Data in this exercise
(* ===== verification/MetaInvoke.v ===== *)
(** Meta skills within a turn: what [ExecuteMetaSkill] of
    [openclaw/agent/agent_runtime.go] asks of the runtime whose executor starts
    it.

    How a plan goes is modelled in [MetaRun.v]; here only what it does to tools
    and to the model matters.  A run asks for one thing after another, as the
    answers so far decide: a call of the executor ([ExecuteMetaToolStepWithPolicy],
    and the target of [ExecuteGoverned] of [openclaw/agent/capability_executor.go]),
    a script ([ExecuteSkillEntrypoint]), a request to the model, or anything else.
    So it is a tree of requests, and every tree is allowed.  A call may start
    another meta skill: [depth] is how deep they nest, and whatever returns nests
    to some depth. *)

From S2P Require Import Prelude GoStrings ToolPolicy Chat Effects ToolRouting ToolExecutor AgentTurn.
Local Open Scope string_scope.
Local Open Scope list_scope.

Section MetaInvoke.
Context {W : Type} {TW : ToolWorld W} {EW : ExecutorWorld W} {AW : TurnWorld W} (lower_rune : N → N).

Inductive meta_program :=
  | MetaOutput (text : string)
  | MetaTool (callId toolName argsJson : string) (attempt : nat) (bound : option ITool) (rest : outcome → meta_program)
  | MetaScript (command : string) (arguments : list string) (workingDirectory : string)
      (rest : ExecutionResult + go_error → meta_program)
  | MetaModel (messages : list ChatMessage) (rest : option LlmExecutionResult + go_error → meta_program)
  | MetaOther (change : W → W) (rest : W → meta_program).

(** The session as a request to the model reads it: its tokens. *)
Definition model_session (session : Session) : AgentSession :=
  MkAgentSession (SessId session) (SessChannelId session) (SessSenderId session) [] (SessTotalTokens session) 0 false None
    (MkSnapshot "" [] [] "" [] false "" "" "" "").

(** A script runs on the default backend and on no other. *)
Definition skill_request (config : GatewayConfig) (command : string) (arguments : list string) (workingDirectory : string) :
    ExecutionRequest :=
  MkExecRequest "skill_exec" (DefaultBackend config) command arguments "" workingDirectory "" 0 false true.

Fixpoint run_program (a : AgentRuntime W) (session : Session) (p : meta_program) : M W string :=
  match p with
  | MetaOutput text => mret text
  | MetaTool callId toolName argsJson attempt bound rest =>
      out ← Execute lower_rune (toolExecutor a) session callId false None toolName argsJson None attempt bound;
      run_program a session (rest out)
  | MetaScript command arguments workingDirectory rest =>
      let o := toolExecutor a in
      result ← router_Execute lower_rune (backends o) "" (skill_request (config o) command arguments workingDirectory) "";
      run_program a session (rest result)
  | MetaModel messages rest =>
      answer ← CallLlmWithResilience a false (model_session session) messages;
      run_program a session (rest answer)
  | MetaOther change rest => w ← ask (λ w, (w, change w)); run_program a session (rest w)
  end.

Definition set_executor (execute : Session → string → string → W → (string * list event) * W)
    (o : OpenClawToolExecutor W) : OpenClawToolExecutor W :=
  MkExecutor (toolsByName o) (requireToolApproval o) (approvalRequiredTools o) (hooks o) (interceptors o) (config o)
    (backends o) (hasSandbox o) (toolTimeout o) (toolPresetResolver o) (hasAuditLog o) (Some execute).

Definition with_meta (execute : Session → string → string → W → (string * list event) * W) (a : AgentRuntime W) :
    AgentRuntime W :=
  MkRuntime (maxIterations a) (maxHistoryTurns a) (retryCount a) (sessionTokenBudget a) (estimateTokenBudgetAdmission a)
    (enableCompaction a) (compactionThreshold a) (compactionKeepRecent a) (parallelToolExecution a) (hasGoalIntegration a)
    (hasLlmExecutionService a) (backgroundExecutionEnabled a) (set_executor execute (toolExecutor a)).

(** The runs of the skills by name, on their input. *)
Context (program : Session → string → string → W → meta_program).

Fixpoint ExecuteMetaSkill (depth : nat) (a : AgentRuntime W) (session : Session) (skillName input : string) (w : W) :
    (string * list event) * W :=
  match depth with
  | O => (("", []), w)
  | S depth =>
      let '(text, st) := run_program (with_meta (ExecuteMetaSkill depth a) a) session (program session skillName input w) (MkState w []) in
      ((text, trace st), world st)
  end.

(** [NewAgentRuntime] hands its executor the closure [metaExecutor]. *)
Definition NewAgentRuntime (depth : nat) (a : AgentRuntime W) : AgentRuntime W := with_meta (ExecuteMetaSkill depth a) a.
End MetaInvoke.
Arguments meta_program W : clear implicits.
(** C4: with the hook in read-only mode, none of the tools that always mutate
    runs in a turn, whatever the model asks for and whatever governance,
    routing and approvals say -- not even in a meta skill that a tool call
    starts, or in one that such a skill starts in its turn. *)
Theorem readonly_turn_mutates_nothing depth (a : AgentRuntime W) s userMessage cb (st : state W) :
  hook ∈ hooks (toolExecutor a) →
  yields (RunTurn lower_rune (NewAgentRuntime lower_rune program depth a) s userMessage cb) st (λ _ evs,
    ∀ e name exec p, e ∈ evs → EvRun name exec p ∈ everything e → name ∉ AlwaysMutatingTools).
Proof.
  intros Hin.
  eapply yields_weaken; [apply (RunTurn_safe lower_rune (NewAgentRuntime lower_rune program depth a) all_harmless) |].
  - intros. apply Execute_safe, Execute_harmless; [exact Hin |]. intros execute skill input w [= <-]. by apply ExecuteMetaSkill_harmless.
  - intros. by apply harmless_all.
  - intros. by apply harmless_all.
  - intros r evs (Hall & _) e name exec p He Hrun. rewrite Forall_forall in Hall. specialize (Hall e He).
    unfold all_harmless in Hall. rewrite Forall_forall in Hall. exact (Hall _ Hrun).
Qed.
End ReadOnly.

(** ** Turns on a script *)

(** The answers the model has left to give, and the saves so far. *)
Definition script : Type := list ChatResponse * nat.

Definition scripted (recall : option string) (capacity : nat → nat) (save_fails : nat → bool) : TurnWorld script := {|
  service_response _ w := (inl None, w);
  client_response _ w := match w.1 with [] => (inr (plain_error "down"), w) | r :: rest => (inl (Some r), (rest, w.2)) end;
  isContractRuntimeBudgetExceeded _ w := (false, w);
  isContractTokenBudgetExceeded _ w := (false, w);
  recordContractTurnUsage _ _ _ w := w;
  appendContractSnapshot _ _ w := w;
  resolve_routing _ _ w := ((Some (MkRoutingDecision "premium" "" "" true [] [] "" "" "" false 0 false "" ""), None), w);
  recall_text _ w := (inl recall, w);
  structured_text _ _ w := (inl None, w);
  profile_text _ w := (inl None, w);
  BuildGoalSystemPrompt _ w := ("", w);
  UpdateGoalTokenUsage _ w := w;
  EvaluateGoalContinuation _ _ _ _ w := ("", w);
  SaveSession _ w := (if save_fails w.2 then Some (plain_error "disk full") else None, (w.1, S w.2));
  new_checkpoint_id w := ("chk_1", w);
  ctx_err _ := None;
  sees_cancel w := (false, w);
  append_capacity := capacity;
  GetSystemPrompt _ _ := "You are helpful.";
  BuildMetaRoutingSuffix _ := "";
  absolute_url _ := false;
|}.

Definition plain_route : TurnRoutingSnapshot := MkSnapshot "" [] [] "" [] false "" "" "" "".
Definition fresh_session : AgentSession := MkAgentSession "s1" "websocket" "u1" [] 0 0 false None plain_route.

Definition plain_runtime (h : IToolHook script) : AgentRuntime script :=
  MkRuntime 2 10 0 1000 true false 0 0 false false false false (hooked_executor h).

Definition answer (contents : list IAIContent) : ChatResponse := MkResponse (Some (7, 3)%Z) [MkMessage RoleAssistant contents].

Definition write_request (h : held) : IAIContent := FunctionCallContent h (MkCall "c1" "write_file" (Some ∅)).

(** A turn on these answers. *)
Definition scripted_turn (recall : option string) (capacity : nat → nat) (save_fails : nat → bool) (h : IToolHook script)
    (answers : list ChatResponse) : ended * state script :=
  RunTurn (TW := down_world) (EW := open_services) (AW := scripted recall capacity save_fails) (λ r, r) (plain_runtime h)
    fresh_session "hello" None (MkState (answers, 0) []).

Definition ends_with (text : string) (r : ended * state script) : Prop :=
  r.1.1 = TurnReturned (CompletedAgentTurnResult text).

(** A text is only found in an answer if it is held by value. *)
Example pointer_texts_are_lost :
  ends_with "hi" (scripted_turn None (λ n, n) (λ _, false) AuditLogHook_hook [answer [TextContent ByValue "hi"]]) ∧
  ends_with "" (scripted_turn None (λ n, n) (λ _, false) AuditLogHook_hook [answer [NewTextContent "hi"]]).
Proof. vm_compute. split; reflexivity. Qed.

(** A call is only made if it is held by pointer. *)
Example value_calls_are_not_made :
  filter (λ e, is_run e = true) (trace (scripted_turn None (λ n, n) (λ _, false) AuditLogHook_hook
    [answer [write_request ByValue]]).2) = [EvModel false 0 [NewChatMessageWithText RoleSystem "You are helpful.";
      NewChatMessageWithText RoleUser "hello"]].
Proof. vm_compute. reflexivity. Qed.

(** A checkpoint is saved three times, and kept only if the last time works. *)
Example checkpoints_are_saved_three_times :
  let run fails := scripted_turn None (λ n, n) fails AuditLogHook_hook
    [answer [write_request ByPointer]; answer [TextContent ByValue "done"]] in
  ends_with "done" (run (λ _, false)) ∧ (world (run (λ _, false)).2).2 = 3 ∧
  ends_with "done" (run (λ n, bool_decide (n < 2)%nat)) ∧ ends_with Sorry (run (λ n, bool_decide (n = 2))).
Proof. vm_compute. repeat split. Qed.

(** A policy that answers is not followed. *)
Example routing_decision_is_ignored :
  let '((_, s), _) := scripted_turn None (λ n, n) (λ _, false) AuditLogHook_hook [answer [TextContent ByValue "hi"]] in
  RouteModelTier (Route s) = "".
Proof. vm_compute. reflexivity. Qed.

(** Five turns of which four are summarised: the request is the system prompt and
    the last turn. *)
Example summary_is_dropped :
  let a := MkRuntime 2 10 0 1000 true true 4 1 false false false false (hooked_executor (W := script) AuditLogHook_hook) in
  let turns := (λ text, MkTurn "user" text []) <$> ["one"; "two"; "three"; "four"; "five"] in
  match (CompactHistory (AW := scripted None (λ n, n) (λ _, false)) a (set_history turns fresh_session)
    (MkState ([answer [TextContent ByValue "counting"]], 0) [])).1 with
  | inl _ => False
  | inr s =>
      SHistory s = [MkTurn "systeem" "[Previous conversation summary: counting]" []; MkTurn "user" "five" []] ∧
      BuildMessages (EW := open_services) (AW := scripted None (λ n, n) (λ _, false)) a s false "" =
        [NewChatMessageWithText RoleSystem "You are helpful."; NewChatMessageWithText RoleUser "five"]
  end.
Proof. vm_compute. split; reflexivity. Qed.

(** A skill that asks the model, and then writes a file. *)
Definition draft (_ : Session) (_ _ : string) (_ : script) : meta_program script :=
  MetaModel [NewChatMessageWithText RoleUser "Draft."] (λ _,
    MetaTool "meta:draft:1" "write_file" "{}" 0 None (λ _, MetaOutput "drafted")).

Definition draft_request : IAIContent :=
  FunctionCallContent ByPointer (MkCall "c1" "meta_invoke" (Some {["skill" := JStr "draft"]})).

Definition drafting (h : IToolHook script) : AgentRuntime script :=
  NewAgentRuntime (TW := down_world) (EW := open_services) (AW := scripted None (λ n, n) (λ _, false)) (λ r, r) draft 1
    (MkRuntime 2 10 0 10 false false 0 0 false false false false (hooked_executor h)).

Definition draft_answers : script := ([answer [draft_request]; answer [TextContent ByValue "Once upon a time"]], 0).

(** The first answer uses up the budget of ten tokens.  The skill it starts asks
    the model all the same, and its own call is governed as any other. *)
Example meta_skills_ignore_the_budget :
  filter (λ e, is_run e = true) (trace (RunTurn (TW := down_world) (EW := open_services) (AW := scripted None (λ n, n) (λ _, false))
    (λ r, r) (drafting AuditLogHook_hook) fresh_session "hello" None (MkState draft_answers [])).2) =
  [EvModel false 0 [NewChatMessageWithText RoleSystem "You are helpful."; NewChatMessageWithText RoleUser "hello"];
   EvRun "meta_invoke" "draft" AsMetaSkill;
   EvMeta "draft" [EvModel false 10 [NewChatMessageWithText RoleUser "Draft."];
     EvGovernance (NewGovernanceDecisionAllow ""); EvHook "AuditLog" true; EvPlan "proceed" false;
     EvRun "write_file" "{}" InProcess; EvAudit "write_file" false; EvAfter "AuditLog"]].
Proof. vm_compute. reflexivity. Qed.

(** In read-only mode the skill's call is refused. *)
Example meta_skills_are_read_only :
  filter (λ e, is_run e = true) (trace (RunTurn (TW := down_world) (EW := open_services) (AW := scripted None (λ n, n) (λ _, false))
    (λ r, r) (drafting (plain_files (new_hook true (tooling "ReadOnly" "/work")) "/work/a")) fresh_session "hello" None
    (MkState draft_answers [])).2) =
  [EvModel false 0 [NewChatMessageWithText RoleSystem "You are helpful."; NewChatMessageWithText RoleUser "hello"];
   EvRun "meta_invoke" "draft" AsMetaSkill;
   EvMeta "draft" [EvModel false 10 [NewChatMessageWithText RoleUser "Draft."];
     EvGovernance (NewGovernanceDecisionAllow ""); EvHook "Autonomy" false]].
Proof. vm_compute. reflexivity. Qed.

Lemma readonly_turn_mutates_nothing_witness :
  yields (RunTurn (TW := down_world) (EW := open_services) (AW := scripted None (λ n, n) (λ _, false)) (λ r, r)
      (drafting (plain_files (new_hook true (tooling "ReadOnly" "/work")) "/work/a")) fresh_session "hello" None)
    (MkState draft_answers [])
    (λ _ evs, ∀ e name exec p, e ∈ evs → EvRun name exec p ∈ everything e → name ∉ AlwaysMutatingTools).
Proof.
  apply (readonly_turn_mutates_nothing (TW := down_world) (EW := open_services) (AW := scripted None (λ n, n) (λ _, false))
    (λ r, r) id (path_arguments "/work/a") "/" None (λ _, Some false) (λ _, None) EvalTo
    (new_hook true (tooling "ReadOnly" "/work"))).
  - vm_compute. reflexivity.
  - apply list_elem_of_here.
Defined.

(** The slice of a request of two messages may have room for four: the request
    is then the system prompt and the memory. *)
Lemma recalled_memory_displaces_the_last_message_witness :
  (inject_memories (AW := scripted (Some "You like tea.") (λ n, 2 * n) (λ _, false)) fresh_session "hello"
    [NewChatMessageWithText RoleSystem "You are helpful."; NewChatMessageWithText RoleUser "hello"] (MkState ([], 0) [])).1 =
  inr [NewChatMessageWithText RoleSystem "You are helpful."; NewChatMessageWithText RoleUser "You like tea."].
Proof.
  exact (recalled_memory_displaces_the_last_message (AW := scripted (Some "You like tea.") (λ n, 2 * n) (λ _, false))
    fresh_session "hello" "You like tea." (NewChatMessageWithText RoleSystem "You are helpful.") []
    (NewChatMessageWithText RoleUser "hello") (MkState ([], 0) []) (λ _, eq_refl) (λ _, eq_refl) (λ _, eq_refl)).
Defined.
Lemma plain_is_not_kept msgs : Forall plain msgs → List.filter kept_for_history msgs = [].
Proof.
  induction 1 as [| m msgs Hm _ IH]; [done |]. simpl. unfold kept_for_history at 1. rewrite (plain_has_no_text m Hm).
  rewrite bool_decide_eq_true_2 by done. by rewrite andb_false_r.
Qed.

Lemma plain_is_not_summarised msgs : Forall plain msgs →
  existsb (λ msg, HasPrefix (message_text msg) "[Previous conversation summary:" ||
                  HasPrefix (message_text msg) "[Previous tool calls:") msgs = false.
Proof. induction 1 as [| m msgs Hm _ IH]; [done |]. simpl. rewrite (plain_has_no_text m Hm). exact IH. Qed.

Lemma plain_turns req : Forall plain (RqMessages req) → UserMessage req ≠ "" →
  countUserTurns req = Z.of_nat (length (List.filter (is_role RoleUser) (RqMessages req))).
Proof.
  intros Hplain Hne. unfold countUserTurns. cbv zeta. destruct (last (RqMessages req)) as [m |] eqn:Hlast; [| done].
  assert (plain m) as Hm by (by apply (proj1 (Forall_forall _ _) Hplain), last_Some_elem_of).
  rewrite (plain_has_no_text m Hm), bool_decide_eq_false_2 by congruence. by rewrite andb_false_r.
Qed.

(** What [ApplyTurnRouting] asks the policy. *)
Definition turn_routing_request {W} {TW : ToolWorld W} {EW : ExecutorWorld W} {AW : TurnWorld W} (a : AgentRuntime W)
    (s : AgentSession) (session : RoutedSession) (exactLatestToolBatch : bool) (userMessage : string) : TurnRoutingRequest :=
  MkRoutingRequest session (BuildMessages a s exactLatestToolBatch "") userMessage.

What you are asked to do
Only the lines above starting at the one containing "Definition write_request (h" and ending at the one containing "(answers : list", both included, are to be returned, exactly as they read.

Solution
Definition write_request (h : held) : IAIContent := FunctionCallContent h (MkCall "c1" "write_file" (Some ∅)).

(** A turn on these answers. *)
Definition scripted_turn (recall : option string) (capacity : nat → nat) (save_fails : nat → bool) (h : IToolHook script)
    (answers : list ChatResponse) : ended * state script :=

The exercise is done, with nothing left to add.